Default Hope we learned from it.
Like the poster above, I'm also not political. But the Bush administration’s lack of concern in not allocating resources to evacuate the poor (those with no transportation) IN ADVANCE was wrong. I was working in a downtown N.O. University Hospital and we ALL KNEW in advance that Katrina would be a massive category 5. We evacuated as many patients as we could but if buses had been sent we could have gotten more moved out of the area. Private Citizens who drove buses down to help were turned away by the feds.

The incompetence, extreme disorganization and feeling of abandonment became much more apparent after the storm. While we were trying to get pts evacuated helicopters weren't bringing us extra medical personnel, they were bringing us more patients they had rescued from houses. In my opinion, Bush was more concerned with finishing his father's failed battle in Iraq.-Finding Sadam and WMD's. (Bush was touring Iraq before, during and for a day AFTER the storm hit.) We knew at least a day ahead of time that this would be a storm like nobody had ever seen. Why didn't the Bush admin know? Again, in my personal opinion, they didn't care because the people who didn't have the means to evacuate were mostly the poor.

I remember a few times seeing news footage of third world countries or countries ravaged by barbaric wars....Sometimes there would be a shot of a dead body just lying on the street while people were going about their business, practically stepping over the poor soul. I remember thinking, just how chaotic; HOW BAD do things have to be in your country that people could ACTUALLY ignore a dead body on a public street!

After 4 days in the hospital without power and not enough supplies, we were allowed to go home. I had to walk 6 blocks to a parking garage where I'd left my car. The whole seen downtown was unreal.

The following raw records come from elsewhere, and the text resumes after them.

(** On a string of digits, lower-case letters and single
    underscores the substitution changes nothing. *)
Lemma sub_nonalnum_from_fixed b (t : str) :
  (∀ a, a ∈ t → a = underscore ∨ is_digit a || is_lower a = true) →
  adjacent_underscores t = false →
  (b = true → starts_with (is_char underscore) t = false) →
  sub_nonalnum_from b t = t.
Proof.
  revert b. induction t as [|a u IH]; intros b Hc Hadj Hb; [done|]. simpl.
  assert (adjacent_underscores u = false) as Hadj'
    by (apply (adjacent_underscores_app_r [a] u); exact Hadj).
  assert (∀ c, c ∈ u → c = underscore ∨ is_digit c || is_lower c = true) as Hc'
    by (intros c ?; apply Hc; by right).
  destruct (is_alnum a) eqn:Ea.
  - f_equal. by apply IH.
  - assert (a = underscore) as -> by (apply name_char_alnum; [apply Hc; by left|done]).
    destruct b; [by specialize (Hb eq_refl)|].
    f_equal. apply IH; [done..|]. intros _.
    destruct u as [|c v]; [done|].
    change (adjacent_underscores (underscore :: c :: v))
      with (is_char underscore underscore && is_char underscore c
            || adjacent_underscores (c :: v)) in Hadj.
    apply orb_false_iff in Hadj as [Hadj _]. exact Hadj.
Qed.

Lemma strip_length p s : length (strip p s) ≤ length s.
Proof.
  destruct (strip_split p s) as (l & r & Hs & _).
  rewrite Hs at 2. rewrite !length_app. lia.
Qed.

(** The canonical name of a canonical name: only the underscore a
    truncation may have left at the end goes. *)
Lemma to_snake_case_again (name : str) :
  to_snake_case (to_snake_case name)
  = strip (is_char underscore) (to_snake_case name).
Proof.
  set (t := to_snake_case name).
  assert (∀ a, a ∈ t → a = underscore ∨ is_digit a || is_lower a = true) as Hc
    by (intros a; apply to_snake_case_chars).
  destruct (to_snake_case_no_leading_or_double name) as [Hst Hadj].
  fold t in Hst, Hadj.
  assert (length t ≤ 60) as Hlen
    by (subst t; unfold to_snake_case, prefix; rewrite length_take; lia).
  rewrite (to_snake_case_unfold t).
  assert (lower t = t) as ->.
  { unfold lower. rewrite <- (map_id t) at 2. apply map_ext_in.
    intros a Ha%list_elem_of_In. by apply name_char_lower, Hc. }
  unfold sub_nonalnum. rewrite sub_nonalnum_from_fixed by done.
  unfold prefix. apply take_ge.
  pose proof (strip_length (is_char underscore) t). lia.
Qed.

(** X5: canonicalization is idempotent on a name exactly when the
    canonical name does not end with an underscore (the cut at 60
    characters can leave one). *)
Theorem to_snake_case_idempotent (name : str) :
  to_snake_case (to_snake_case name) = to_snake_case name
  ↔ ends_with (is_char underscore) (to_snake_case name) = false.
Proof.
  rewrite to_snake_case_again. split.
  - intros <-. apply strip_ends.
  - intros He. apply strip_id; [|done]. apply to_snake_case_no_leading_or_double.
Qed.

(** A name that the cut leaves with an underscore at the end. *)
Example to_snake_case_cut_leaves_underscore :
  let name := replicate 59 (ascii_of_nat 97) ++ py " b" in
  to_snake_case name = replicate 59 (ascii_of_nat 97) ++ py "_"
  ∧ to_snake_case (to_snake_case name) = replicate 59 (ascii_of_nat 97).
Proof. split; by vm_compute. Qed.

End CanonicalAgain.

(** ** Names that do not collide *)

Section NoCollision.

Lemma fresh_name_free (seen : gset str) (base : str) :
  base ∉ seen → fresh_name seen base = Some base.
Proof.
  intros H. unfold fresh_name. simpl. by rewrite bool_decide_eq_false_2.
Qed.

Lemma rename_loop_no_collision (cols : list str) (seen : gset str)
    (m m' : gmap str str) :
  NoDup (map to_snake_case cols) →
  (∀ c, c ∈ cols → to_snake_case c ∉ seen) →
  rename_loop cols seen m = Ok m' →
  ∀ c, c ∈ cols → m' !! c = Some (to_snake_case c).
Proof.
  revert seen m. induction cols as [|col rest IH]; intros seen m Hnd Hfree;
    [by intros _ c ?%elem_of_nil|].
  simpl in Hnd. apply NoDup_cons in Hnd as [Hcol Hnd]. simpl.
  rewrite fresh_name_free by (apply Hfree; by left).
  intros Hloop c Hc.
  destruct (decide (c ∈ rest)) as [Hrest|Hrest].
  - eapply IH; [done| |done|done].
    intros c' Hc'. apply not_elem_of_union. split; [|apply Hfree; by right].
    intros Heq%elem_of_singleton. apply Hcol. rewrite <- Heq.
    apply list_elem_of_In, in_map. by apply list_elem_of_In.
  - apply elem_of_cons in Hc as [->|Hc]; [|done].
    by rewrite (rename_loop_other _ _ _ _ _ Hrest Hloop), lookup_insert_eq.
Qed.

As I turned on to Canal Street I saw a black woman in a wheelchair. She had died apparently was abandoned there without a sheet to cover her. She was holding a cardboard sign with her name on it. I thought maybe her family did that so someone would be able to identify her and they could bury her if they survived Katrina's aftermath. It was like the news reels I'd seen of third world countries, people were walking past her body ignoring her. It felt like we weren’t in America.



I hope we learned something so that we are more organized and prepared for the next disaster that hits our country.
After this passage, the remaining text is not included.